Müvekkilinin olay gecesi nerede olduğunu açık bir şekilde belirttiğine dikkat çeken avukat, beyanlarını doğrulayacak şekilde dinlenen tanıkların beyanlarının da bu doğrultuda olduğunun altını çizdi. Avukat, “Dinlenen tanıklardan Dümez soyisimli maktulün akrabası da müvekkilin beyanını doğrulamıştır. Tanık M.D. de olay gecesi müvekkili kahvede gördüğünü beyan etmiştir. Dosya içerisinde yer alan belgeler müvekkilin nerede öldürüldüğü hususunda bilgiler vermektedir. Maktul çocuğun en son nerede olduğu ortadadır. Katılan taraf diğer sanıklara soru yöneltmeyip müvekkile yönelik sürekli sorular sorulmuştur. Bu vahşice işlenen bir cinayettir. Tek bir şahsın işleyebileceği bir cinayet değildir. Maktulün bulunduğu yerde kan yoktur. Kabul etmemekle birlikte müvekkilin olsa olsa suçu bildirmemeden hüküm kurulması gerekir” diyerek müvekkillerinin beraatını istedi.
 
Katılan Aile ve Sosyal Hizmetler Bakanlığı vekili de sanıklardan şikâyetçi olduklarını kaydetti.
 
20 yıl hapis cezası
 
Mahkeme tutuksuz yargılanan SSÇ’nin üzerine atılı suç olan “çocuğu kasten öldürmek” suçlamasıyla “suçun işleniş biçimi, suçun işlenmesinde kullanılan araç, suç konusunun önem ve değeri, sucun işlendiği zaman ve yer, fiilin diğer özellikleri ve tehlikenin ağırlığı göz önüne alındığında takdiren ağırlaştırılmış müebbet hapis cezası ile cezalandırılmasına” karar verdi.

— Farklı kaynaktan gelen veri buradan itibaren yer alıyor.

(* ===== verification/CFloat.v ===== *)
(** * IEEE double precision in the C library

    [strtod], the conversion of a double to [int], and [sprintf] with
    [%1.15g] and [%1.17g], on [spec_float], the Standard Library's
    executable model of binary64 (53 bits of precision, [emax] 1024), with
    rounding to nearest even.  Decimal texts denote exact rationals, which
    are rounded once, as glibc does. *)
From Stdlib Require Import SpecFloat.
From S2P Require Import Prelude.
From S2P Require Import CLib.

Abbreviation double := spec_float.

Definition prec : Z := 53.
Definition emax : Z := 1024.

(** An integer as a double. *)
Definition double_of_Z (n : Z) : double := binary_normalize prec emax n 0 false.

(** [m * 10 ^ e], correctly rounded.  A text of 63 characters has [m] below
    10^63, so exponents beyond 1000 already give infinity and zero. *)
Definition double_of_decimal (neg : bool) (m e : Z) : double :=
  let e := Z.max (-1000) (Z.min 1000 e) in
  match m with
  | Zpos p =>
      if (0 <=? e)%Z then
        match (m * 10 ^ e)%Z with
        | Zpos q => binary_round prec emax neg q 0
        | _ => S754_zero neg
        end
      else
        let '(q, e', l) := SFdiv_core_binary prec emax m 0 (10 ^ (- e)) 0 in
        binary_round_aux prec emax neg q e' l
  | _ => S754_zero neg
  end.

Fixpoint span_digits (s : str) : str * str :=
  match s with
  | c :: r => if is_digit c then let '(d, t) := span_digits r in (c :: d, t) else ([], s)
  | [] => ([], [])
  end.

(** A sign, and what follows it. *)
Definition read_sign (s : str) : bool * str :=
  match s with
  | c :: r => if Ascii.eqb c "-" then (true, r)
              else if Ascii.eqb c "+" then (false, r) else (false, s)
  | [] => (false, [])
  end.

(** The exponent part of a decimal number: its value, and what follows it;
    without a digit after the [e] there is none. *)
Definition read_exponent (s : str) : Z * str :=
  match s with
  | c :: r =>
      if Ascii.eqb c "e" || Ascii.eqb c "E" then
        let '(neg, r) := read_sign r in
        match span_digits r with
        | ([], _) => (0%Z, s)
        | (d, t) => let n := fst (read_digits 0 d) in ((if neg then - n else n)%Z, t)
        end
      else (0%Z, s)
  | [] => (0%Z, [])
  end.

(** The digits of the integer part, those of the fraction, and what follows
    them. *)
Definition read_mantissa (s : str) : str * str * str :=
  let '(ip, r) := span_digits s in
  match r with
  | c :: r' => if Ascii.eqb c "." then let '(fp, t) := span_digits r' in (ip, fp, t)
               else (ip, [], r)
  | [] => (ip, [], [])
  end.

(** [strtod] on a text of digits, signs, points and [e]s: the value and the
    number of characters it read; none when there is no digit. *)
Definition strtod (s : str) : double * nat :=
  let '(neg, r) := read_sign s in
  let '(ip, fp, r) := read_mantissa r in
  match ip ++ fp with
  | [] => (S754_zero false, 0)
  | d =>
      let '(e, r) := read_exponent r in
      (double_of_decimal neg (fst (read_digits 0 d)) (e - Z.of_nat (length fp)),
       length s - length r)
  end.

(** The conversion to [int]: truncation; undefined for what is not finite or
    does not fit. *)
Definition int_of_double {E} (d : double) : outcome E Z :=
  match d with
  | S754_zero _ => Ret 0%Z
  | S754_finite s m e =>
      let n := if (0 <=? e)%Z then (Zpos m * 2 ^ e)%Z else (Zpos m / 2 ^ (- e))%Z in
      let n := (if s then - n else n)%Z in
      if ((INT_MIN <=? n) && (n <=? INT_MAX))%Z then Ret n else Undef
  | _ => Undef
  end.

(** [d >= n] and [d <= n] for an [int n], which a double holds exactly; false
    for a NaN. *)
Definition scaled (s : bool) (m : positive) : Z := if s then Zneg m else Zpos m.

Definition double_ge (d : double) (n : Z) : bool :=
  match d with
  | S754_zero _ => (n <=? 0)%Z
  | S754_finite s m e =>
      if (0 <=? e)%Z then (n <=? scaled s m * 2 ^ e)%Z else (n * 2 ^ (- e) <=? scaled s m)%Z
  | S754_infinity s => negb s
  | S754_nan => false
  end.

Definition double_le (d : double) (n : Z) : bool :=
  match d with
  | S754_zero _ => (0 <=? n)%Z
  | S754_finite s m e =>
      if (0 <=? e)%Z then (scaled s m * 2 ^ e <=? n)%Z else (scaled s m <=? n * 2 ^ (- e))%Z
  | S754_infinity s => s
  | S754_nan => false
  end.

Definition is_nan (d : double) : bool :=
  match d with S754_nan => true | _ => false end.

Definition is_finite (d : double) : bool :=
  match d with S754_zero _ | S754_finite _ _ _ => true | _ => false end.

(** ** [%g] *)

Definition round_half_even (n d : Z) : Z :=
  let q := (n / d)%Z in
  match Z.compare (2 * (n mod d)) d with
  | Lt => q
  | Gt => (q + 1)%Z
  | Eq => if Z.even q then q else (q + 1)%Z
  end.

(** The least [j] (from [j0] on) with [10 ^ j * n >= d], for [n > 0]; a double
    is never below 10^-330. *)
Fixpoint neg_exponent (fuel : nat) (j : Z) (n d : Z) : Z :=
  match fuel with
  | O => j
  | S f => if (d <=? n * 10 ^ j)%Z then j else neg_exponent f (j + 1) n d
  end.

(** The [p] significant decimal digits of [n / d > 0] and its decimal
    exponent. *)
Definition significant (p n d : Z) : Z * Z :=
  let k := if (d <=? n)%Z then (Z.of_nat (length (digits (n / d))) - 1)%Z
           else (- neg_exponent 340 1 n d)%Z in
  let t := (p - 1 - k)%Z in
  let m := round_half_even (n * 10 ^ Z.max t 0) (d * 10 ^ Z.max (- t) 0) in
  if (m =? 10 ^ p)%Z then (10 ^ (p - 1), k + 1)%Z else (m, k).

Fixpoint strip_zeros_front (s : str) : str :=
  match s with
  | c :: r => if Ascii.eqb c "0" then strip_zeros_front r else s
  | [] => []
  end.
Definition strip_zeros (s : str) : str := reverse (strip_zeros_front (reverse s)).

Definition with_fraction (i f : str) : str :=
  match strip_zeros f with [] => i | f => i ++ "."%char :: f end.

Definition format_exponent (x : Z) : str :=
  let d := digits (Z.abs x) in
  "e"%char :: (if (x <? 0)%Z then "-"%char else "+"%char)
  :: (if (Z.abs x <? 10)%Z then "0"%char :: d else d).

(** The text of [m * 10 ^ (x - p + 1)], [m] of [p] digits. *)
Definition format_digits (p m x : Z) : str :=
  let ds := digits m in
  if ((-4 <=? x) && (x <? p))%Z then
    if (0 <=? x)%Z then with_fraction (take (Z.to_nat (x + 1)) ds) (drop (Z.to_nat (x + 1)) ds)
    else with_fraction #"0" (replicate (Z.to_nat (- x - 1)) "0"%char ++ ds)
  else with_fraction (take 1 ds) (drop 1 ds) ++ format_exponent x.

(** [sprintf("%1.<p>g")] *)
Definition format_g (p : Z) (d : double) : str :=
  match d with
  | S754_zero s => (if s then #"-" else []) ++ #"0"
  | S754_infinity s => (if s then #"-" else []) ++ #"inf"
  | S754_nan => #"nan"
  | S754_finite s m e =>
      let '(n, q) := if (0 <=? e)%Z then (Zpos m * 2 ^ e, 1)%Z else (Zpos m, 2 ^ (- e))%Z in
      let '(ds, x) := significant p n q in
      (if s then #"-" else []) ++ format_digits p ds x
  end.

(** ** Lemmas *)

Lemma int_of_double_defined {E} (d : double) :
  is_nan d = false → double_ge d INT_MAX = false → double_le d INT_MIN = false →
  ∃ n, (int_of_double d : outcome E Z) = Ret n ∧ (INT_MIN ≤ n ≤ INT_MAX)%Z.
Proof.
  unfold double_ge, double_le, int_of_double.
  destruct d as [s|s| |s m e]; cbn [is_nan negb]; [|by destruct s|done|].
  { intros _ _ _. exists 0%Z. split; [done|]. unfold INT_MIN, INT_MAX. lia. }
  intros _ Hge Hle. destruct (Z.leb_spec 0 e) as [He|He].
  - apply Z.leb_gt in Hge, Hle. set (v := (scaled s m * 2 ^ e)%Z) in *.
    assert ((if s then - (Zpos m * 2 ^ e) else Zpos m * 2 ^ e) = v)%Z as ->
      by (unfold v; destruct s; cbn [scaled]; lia).
    destruct (Z.leb_spec INT_MIN v), (Z.leb_spec v INT_MAX); cbn; try lia. eexists; split; [done|lia].
  - apply Z.leb_gt in Hge, Hle. assert (0 < 2 ^ (- e))%Z by (apply Z.pow_pos_nonneg; lia).
    set (k := (2 ^ (- e))%Z) in *.
    pose proof (Z.div_mod (Zpos m) k). pose proof (Z.mod_pos_bound (Zpos m) k).
    set (q := (Zpos m / k)%Z) in *. unfold INT_MIN, INT_MAX in *.
    assert (0 ≤ q)%Z by (unfold q; apply Z.div_pos; lia).
    destruct s; cbn [scaled] in *.
    + assert (q < 2147483648)%Z by nia.
      destruct (Z.leb_spec (-2147483648) (- q)), (Z.leb_spec (- q) 2147483647); cbn; try lia.
      eexists; split; [done|lia].
    + assert (q < 2147483647)%Z by nia.
      destruct (Z.leb_spec (-2147483648) q), (Z.leb_spec q 2147483647); cbn; try lia.
      eexists; split; [done|lia].
Qed.

(** Rounding a non-negative mantissa never gives a NaN. *)
Lemma shr_1_nonneg r : (0 ≤ shr_m r)%Z → (0 ≤ shr_m (shr_1 r))%Z.
Proof. destruct r as [m r s]. destruct m as [|[p|p|]|p]; cbn; lia. Qed.

Lemma shr_nonneg r e n : (0 ≤ shr_m r)%Z → (0 ≤ shr_m (fst (shr r e n)))%Z.
Proof.
  intros Hr. destruct n as [|p|p]; cbn; [done| |done].
  revert r Hr. induction p as [p IH|p IH|]; intros r Hr; cbn.
  - by apply IH, IH, shr_1_nonneg.
  - by apply IH, IH.
  - by apply shr_1_nonneg.
Qed.

Lemma shr_fexp_nonneg m e l : (0 ≤ m)%Z → (0 ≤ shr_m (fst (shr_fexp prec emax m e l)))%Z.
Proof.
  intros Hm. unfold shr_fexp. apply shr_nonneg. by destruct l as [|[]].
Qed.

Lemma round_nearest_even_nonneg m l : (0 ≤ m)%Z → (0 ≤ round_nearest_even m l)%Z.
Proof. intros Hm. destruct l as [|[]]; cbn; try destruct (Z.even m); lia. Qed.

Lemma binary_round_aux_not_nan sx m e l :
  (0 ≤ m)%Z → is_nan (binary_round_aux prec emax sx m e l) = false.
Proof.
  intros Hm. unfold binary_round_aux.
  pose proof (shr_fexp_nonneg m e l Hm) as H1.
  destruct (shr_fexp prec emax m e l) as [r1 e1]. cbn [fst] in H1.
  pose proof (shr_fexp_nonneg _ e1 loc_Exact
                (round_nearest_even_nonneg (shr_m r1) (loc_of_shr_record r1) H1)) as H2.
  destruct (shr_fexp prec emax _ e1 loc_Exact) as [r2 e2]. cbn [fst] in H2.
  destruct (shr_m r2); [done| |lia]. by destruct (_ <=? _)%Z.
Qed.

Lemma binary_round_not_nan sx m e : is_nan (binary_round prec emax sx m e) = false.
Proof.
  unfold binary_round. destruct (shl_align _ _ _). by apply binary_round_aux_not_nan.
Qed.

Lemma double_of_decimal_not_nan neg m e : is_nan (double_of_decimal neg m e) = false.
Proof.
  unfold double_of_decimal. destruct m as [|p|p]; try done.
  set (e' := Z.max _ _). destruct (Z.leb_spec 0 e').
  - destruct (_ * _)%Z; try done. apply binary_round_not_nan.
  - unfold SFdiv_core_binary. destruct (Z.div_eucl _ _) as [q r] eqn:E.
    apply binary_round_aux_not_nan.
    match type of E with Z.div_eucl ?n _ = _ => set (num := n) in E end.
    assert (0 ≤ num)%Z.
    { unfold num. destruct (_ - _)%Z; try lia. apply Z.shiftl_nonneg. lia. }
    assert (q = num / 10 ^ (- e'))%Z as -> by (unfold Z.div; by rewrite E).
    apply Z.div_pos; [done|]. apply Z.pow_pos_nonneg; lia.
Qed.

Lemma strtod_not_nan s : is_nan (fst (strtod s)) = false.
Proof.
  unfold strtod. destruct (read_sign s) as [neg r]. destruct (read_mantissa r) as [[ip fp] t].
  destruct (ip ++ fp); [done|]. destruct (read_exponent t). apply double_of_decimal_not_nan.
Qed.

Lemma strtod_length s : snd (strtod s) ≤ length s.
Proof.
  unfold strtod. destruct (read_sign s) as [neg r]. destruct (read_mantissa r) as [[ip fp] t].
  destruct (ip ++ fp); [cbn; lia|]. destruct (read_exponent t). cbn. lia.
Qed.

Mahkeme SSÇ’nin suç tarihindeki yaşı 18 yaşından küçük olduğu için 3’te 1 indirim yaparak 20 yıl hapis cezası verdi.
 
Mahkeme heyeti ayrıca Hüsnügül Taş ve Veysi Taş’ın üzerlerine atılı suçtan kesin ve somut delil bulunmadığından ayrı ayrı beraatlarına karar verdi.